青柳静夫の歌う「砕けし夢」。若杉雄三郎作詞、福島信夫作曲とありますが、福島は古関裕而の変名です。昭和6年に揃う様にデビューした古賀政男と比較して、古関には此れといったヒット曲がなく、商業音楽の音楽家としての知名度が低かった頃の彼は、郷里福島市内に位置する信夫(しのぶ)山から取った名前で、二軍たる廉価盤に曲を提供していました。自分はクラシック畑の作曲家だから特にヒットが無くても…と、最初は呑気に構えていた古関でしたが、会社の態度はそう甘いものではなく、結果の出易い流行歌作曲家として彼を扱っていたのです。入社して2年もヒットが出ない事を理由に、コロムビアは古関を切る事も考え出したのですが、古賀達の働きかけに助けられて何とか首が繋がっている状況。此の歌はその苦闘時代の最中である、昭和8年秋に発売されました🎼。

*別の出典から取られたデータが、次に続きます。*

(** One result file, stage by stage. *)
Lemma evaluate_result_inv f s r s' :
  evaluate_result X p f s = (r, s') ->
  let name := result_name_of X f in
  (trace s' = trace s /\ exists ex, r = Raise ex) \/
  exists dataset ests avg r1 e1,
    dataset_of name = Ok dataset /\
    Dict.get (path_join (results_path p) f) (fs s) = Some (ResultsCsv ests) /\
    average_time_per_image ests = Ok avg /\
    segment X p f name dataset mssd r1 e1 /\
    ((trace s' = trace s ++ e1 /\ exists ex, r1 = Raise ex /\ r = Raise ex) \/
     exists m1 r2 e2,
       r1 = Ok m1 /\ segment X p f name dataset mspd r2 e2 /\
       ((trace s' = trace s ++ e1 ++ e2 /\
         exists ex, r2 = Raise ex /\ r = Raise ex) \/
        exists m2 final,
          r2 = Ok m2 /\ r = Ok final /\
          final_scores_of [("mssd", m1); ("mspd", m2)] avg = Ok final /\
          trace s' = trace s ++ e1 ++ e2 ++ [SaveJson (final_scores_path p name)] /\
          Dict.get (final_scores_path p name) (fs s')
          = Some (FinalScoresJson final))).
Proof.
  unfold evaluate_result. intros H. set (name := result_name_of X f) in *.
  apply bind_inv in H as [(e & H & ->)|(dataset & s0 & H & K)].
  { injection H as _ <-. left. eauto. }
  injection H as D <-.
  apply bind_inv in K as [(e & H' & ->)|(ests & s0 & H' & K)]; rename H' into H.
  { left. unfold load_bop_results in H.
    destruct (Dict.get _ (fs s)) as [[| |]|]; injection H as _ <-; eauto. }
  assert (Dict.get (path_join (results_path p) f) (fs s) = Some (ResultsCsv ests)
          /\ s0 = s) as [G ->].
  { unfold load_bop_results in H.
    destruct (Dict.get _ (fs s)) as [[| |]|]; try discriminate.
    injection H as <- <-. auto. }
  clear H.
  apply bind_inv in K as [(e & H & ->)|(avg & s0 & H & K)].
  { injection H as _ <-. left. eauto. }
  injection H as A <-.
  apply bind_inv in K as [(e & H & ->)|(mAPs & s3 & H & K)].
  - right. exists dataset, ests, avg.
    unfold errors in H. cbn [errors_loop] in H.
    apply bind_inv in H as [(x1 & H & [= <-])|(m1 & s1 & H & K)].
    + apply evaluate_error_inv in H as (e1 & T1 & S1).
      exists (Raise e), e1. repeat split; auto. left. eauto.
    + apply evaluate_error_inv in H as (e1 & T1 & S1).
      exists (Ok m1), e1. repeat split; auto. right.
      apply bind_inv in K as [(x2 & H & [= <-])|(m2 & s2 & H & K)];
        [|discriminate].
      apply evaluate_error_inv in H as (e2 & T2 & S2).
      exists m1, (Raise e), e2. repeat split; auto. left.
      split; [rewrite T2, T1, <- app_assoc; reflexivity|eauto].
  - right. exists dataset, ests, avg.
    unfold errors in H. cbn [errors_loop] in H.
    apply bind_inv in H as [(x1 & H & [=])|(m1 & s1 & H & K1)].
    apply evaluate_error_inv in H as (e1 & T1 & S1).
    exists (Ok m1), e1. repeat split; auto. right.
    apply bind_inv in K1 as [(x2 & H & [=])|(m2 & s2 & H & K1)].
    apply evaluate_error_inv in H as (e2 & T2 & S2).
    exists m1, (Ok m2), e2. repeat split; auto. right.
    injection K1 as <- <-.
    apply bind_inv in K as [(e & H & ->)|(final & s4 & H & K)].
    { exfalso. unfold lift in H.
      assert (exists v, final_scores_of [("mssd", m1); ("mspd", m2)] avg = Ok v)
        as (v & E) by (eexists; reflexivity).
      rewrite E in H. discriminate. }
    injection H as F <-.
    apply bind_inv in K as [(e & H & ->)|([] & s5 & H & K)].
    { apply save_json_inv in H as ([=] & _). }
    apply save_json_inv in H as (_ & T3 & G3). injection K as R E.
    subst r s5.
    exists m2, final.
    split; [reflexivity|]. split; [reflexivity|]. split; [now rewrite <- F|].
    split; [|exact G3].
    rewrite T3, T2, T1, <- !app_assoc. reflexivity.
Qed.

(** An element of [l1 ++ l2] is in [l1] or in [l2]. *)
Lemma split_middle {A} (l1 l2 pre post : list A) x :
  l1 ++ l2 = pre ++ x :: post ->
  (exists mid, l1 = pre ++ x :: mid /\ post = mid ++ l2) \/
  (exists mid, pre = l1 ++ mid /\ l2 = mid ++ x :: post).
Proof.
  revert pre. induction l1 as [|a l1 IH]; intros pre H; simpl in *.
  - right. exists pre. auto.
  - destruct pre as [|b pre]; simpl in H.
    + injection H as -> <-. left. exists l1. auto.
    + injection H as <- H. destruct (IH pre H) as [(mid & -> & ->)|(mid & -> & ->)].
      * left. exists mid. auto.
      * right. exists mid. auto.
Qed.
Definition spec_score (hour : Z) (saturday_or_sunday : bool) : float :=
  clamp
    (add (sub (add (add (lit 5 10)
                        (mul (lit 3 10) (indicator (hour_in hour [16; 17; 18]))))
                   (mul (lit 2 10) (indicator (hour_in hour [10; 11; 12]))))
              (mul (lit 2 10) (indicator ((hour <? 9) || (hour >? 19)))))
         (mul (lit 1 10) (indicator saturday_or_sunday)))
    (lit 0 10) (lit 10 10).

End Scheduling.

(* ================================================================== *)
(** * The pricing engine: [PricingEngine] *)

Module Pricing.

Import PyFloat.

Definition base_prices : list (string * Z) :=
  [("wedding", 1500); ("portrait", 300); ("event", 800);
   ("commercial", 1200); ("family", 400)].

Definition location_multipliers : list (string * float) :=
  [("mumbai", lit 15 10); ("delhi", lit 14 10); ("bangalore", lit 13 10);
   ("hyderabad", lit 12 10); ("chennai", lit 12 10); ("pune", lit 11 10)].

(** [d.get(k, default)] *)
Fixpoint get {A : Type} (k : string) (d : list (string * A)) (default : A) : A :=
  match d with
  | [] => default
  | (k', v) :: r => if String.eqb k k' then v else get k r default
  end.

(** The loop over the cities in table order, with its [break]. *)
Fixpoint first_city (location_lower : string) (table : list (string * float))
         (location_multiplier : float) : float :=
  match table with
  | [] => location_multiplier
  | (city, multiplier) :: r =>
      if PyStr.contains city location_lower then multiplier
      else first_city location_lower r location_multiplier
  end.

(** [calculate_demand_multiplier].  The two [timedelta] shifts raise
    OverflowError when they leave the range of dates; the bare [except]
    turns that, like a date that does not parse, into 1.0. *)
Definition calculate_demand_multiplier (date location : string) : float :=
  match PyDate.strptime date with
  | None => lit 10 10
  | Some date_obj =>
      if (PyDate.toordinal date_obj - 30 <? 1)
         || (PyDate.max_ordinal <? PyDate.toordinal date_obj + 30)
      then lit 10 10
      else if PyDate.weekday date_obj >=? 5 then lit 12 10
      else if Scheduling.hour_in (PyDate.month date_obj) [11; 12; 1; 2; 5; 6]
           then lit 115 100
      else lit 10 10
  end.

(** A number of the returned dict: an [int] or a [float]. *)
Inductive num : Type :=
| Int (n : Z)
| Float (f : float).
(** * node-manager: the mindreader plugin, the nodeos monitor and the archiver

    Shallow embedding of
    - [src/mindreader/mindreader.go]             (module [MindReader]),
    - the mindreader.go kept in [src/unnamed/part_001], the variant that
      owns file uploaders, a start gate and an upload grace period
                                                 (module [MindReaderUploader]),
    - the nodeos supervisor monitor of [src/unnamed/part_000]
                                                 (module [Nodeos]),
    - the archiver test double of [src/unnamed/part_000] and the archiver
      scenarios of [src/unnamed/part_001]        (module [Archiver]).

    A goroutine is modelled by what it does against an explicit
    environment: every effect it performs is recorded, in program order, in
    a trace of events; what the other goroutines do (the console reader,
    the shutter's terminating flag, the archiver's terminated signal)
    enters as an argument. *)

From Stdlib Require Import String Ascii Bool ZArith NArith Lia List.
Import ListNotations.

Local Open Scope string_scope.
Local Open Scope bool_scope.
Local Open Scope list_scope.

(* ===================================================================== *)
(** ** Go values shared by the packages *)
(* ===================================================================== *)

Module Go.

(** Go [error] values.  [io.EOF] is a sentinel compared with [==];
    [fmt.Errorf] with [%w] wraps its cause, with [%q] it quotes a string. *)
Inductive error : Type :=
| EOF
| Errorf (format : string) (arg : string)
| Wrapf (format : string) (cause : error)
| Foreign (what : string).

Fixpoint error_eqb (a b : error) : bool :=
  match a, b with
  | EOF, EOF => true
  | Errorf f x, Errorf g y => String.eqb f g && String.eqb x y
  | Wrapf f x, Wrapf g y => String.eqb f g && error_eqb x y
  | Foreign x, Foreign y => String.eqb x y
  | _, _ => false
  end.

(** [err == io.EOF] *)
Definition is_EOF (e : error) : bool :=
  match e with EOF => true | _ => false end.

(** [err != nil] *)
Definition failed (r : option error) : bool :=
  match r with Some _ => true | None => false end.

(** A buffered channel [make(chan A, cap)]: the queued values, oldest
    first, and whether [close] was called.  A nil channel is [None] at the
    use site. *)
Record chan (A : Type) : Type := mkChan {
  cap : N;
  buf : list A;
  closed : bool
}.
Arguments mkChan {A} _ _ _.
Arguments cap {A} _.
Arguments buf {A} _.
Arguments closed {A} _.

Definition make {A : Type} (capacity : N) : chan A := mkChan capacity [] false.

(** What [ch <- v] does at the moment it is executed. *)
Inductive send_result (A : Type) : Type :=
| Sent (ch' : chan A)      (* the value is queued *)
| SendWaits                (* buffer full: the sender is parked until a receive *)
| SendPanics               (* send on a closed channel *)
| SendNil.                 (* send on a nil channel: parked for ever *)
Arguments Sent {A} _.
Arguments SendWaits {A}.
Arguments SendPanics {A}.
Arguments SendNil {A}.

Definition send {A : Type} (ch : option (chan A)) (v : A) : send_result A :=
  match ch with
  | None => SendNil
  | Some c =>
      if closed c then SendPanics
      else if N.ltb (N.of_nat (length (buf c))) (cap c)
           then Sent (mkChan (cap c) (buf c ++ [v]) (closed c))
           else SendWaits
  end.

(** [close(ch)] on a non-nil, open channel. *)
Definition close {A : Type} (c : chan A) : chan A :=
  mkChan (cap c) (buf c) true.
(** [handleMessage], on [message.data].  [data[0]] of the empty string
    is [undefined] and falls to the default case; [data.slice(1)] is
    the rest after the first character. *)
Definition handleMessage (data : string) : reaction :=
  if String.eqb data "reload" then runtime_WindowReload
  else if String.eqb data "reloadapp" then runtime_WindowReloadApp
  else
    match data with
    | String tag rest =>
        if Ascii.eqb tag "n" then wails_EventsNotify rest
        else if Ascii.eqb tag "c" then wails_Callback rest
        else log_unknown ("Unknown message: " ++ data)
    | EmptyString => log_unknown ("Unknown message: " ++ data)
    end.

(** The variables [host] and [protocol]; [None] is [null]. *)
Record locator : Type := {
  host : option string;
  protocol : option string;
}.

(** What [get_host] reads of the page: the [src] of
    [document.currentScript] when there is one, the [src] of the last
    [script] element when there is one, and [window.location]. *)
Record page : Type := {
  currentScript_src : option string;
  lastScript_src : option string;
  location_host : string;
  location_protocol : string;
}.

(** A string is truthy when it is not empty; [null] is not. *)
Definition truthy (v : option string) : bool :=
  match v with
  | Some s => negb (String.eqb s "")
  | None => false
  end.

Section Host.
(** [new URL(src)]: the [host] and [protocol] of the URL, or [None] when
    the constructor throws. *)
Variable URL : string → option (string * string).

(** [get_host]; [None] when [new URL] throws, with nothing assigned. *)
Definition get_host (pg : page) (loc : locator) : option locator :=
  if truthy (host loc) then Some loc
  else
    let currentScript :=
      match currentScript_src pg with
      | Some src => Some src
      | None => lastScript_src pg
      end in
    match currentScript with
    | Some scriptSrc =>
        match URL scriptSrc with
        | Some (h, p) => Some {| host := Some h; protocol := Some p |}
        | None => None
        end
    | None =>
        Some {| host := Some (location_host pg);
                protocol := Some (location_protocol pg) |}
    end.
End Host.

「砕けし夢」は古賀メロディを意識して書かれたのか、スローで寂しげな三拍子のワルツ。伴奏にはギター、バイオリン、ピアノ、クラリネットなどが使用されています。秋の黄昏時が似合う感傷的な旋律であり、青柳の語りかける様なソフトな歌声が曲と噛み合っていました。編曲はリーガルや太陽レコードといったマイナーでの活躍が多かった千振勘二が担当しています。作詞の若杉雄三郎は新民謡の詩人として活躍していましたが、此の頃から流行歌も多く手掛けており、またビクターではジャズソングも作詞。さて歌う青柳静夫ですが、彼は本名を柳歳一と言って本職は学校の先生でした。学生時代から顔も本名も隠した覆面歌手として活躍し、中でも松山時夫名義で入れた「片瀬波」が大ホームランを記録。昭和11年頃まで、マイナーレーベルを中心に吹き込んでいます😀。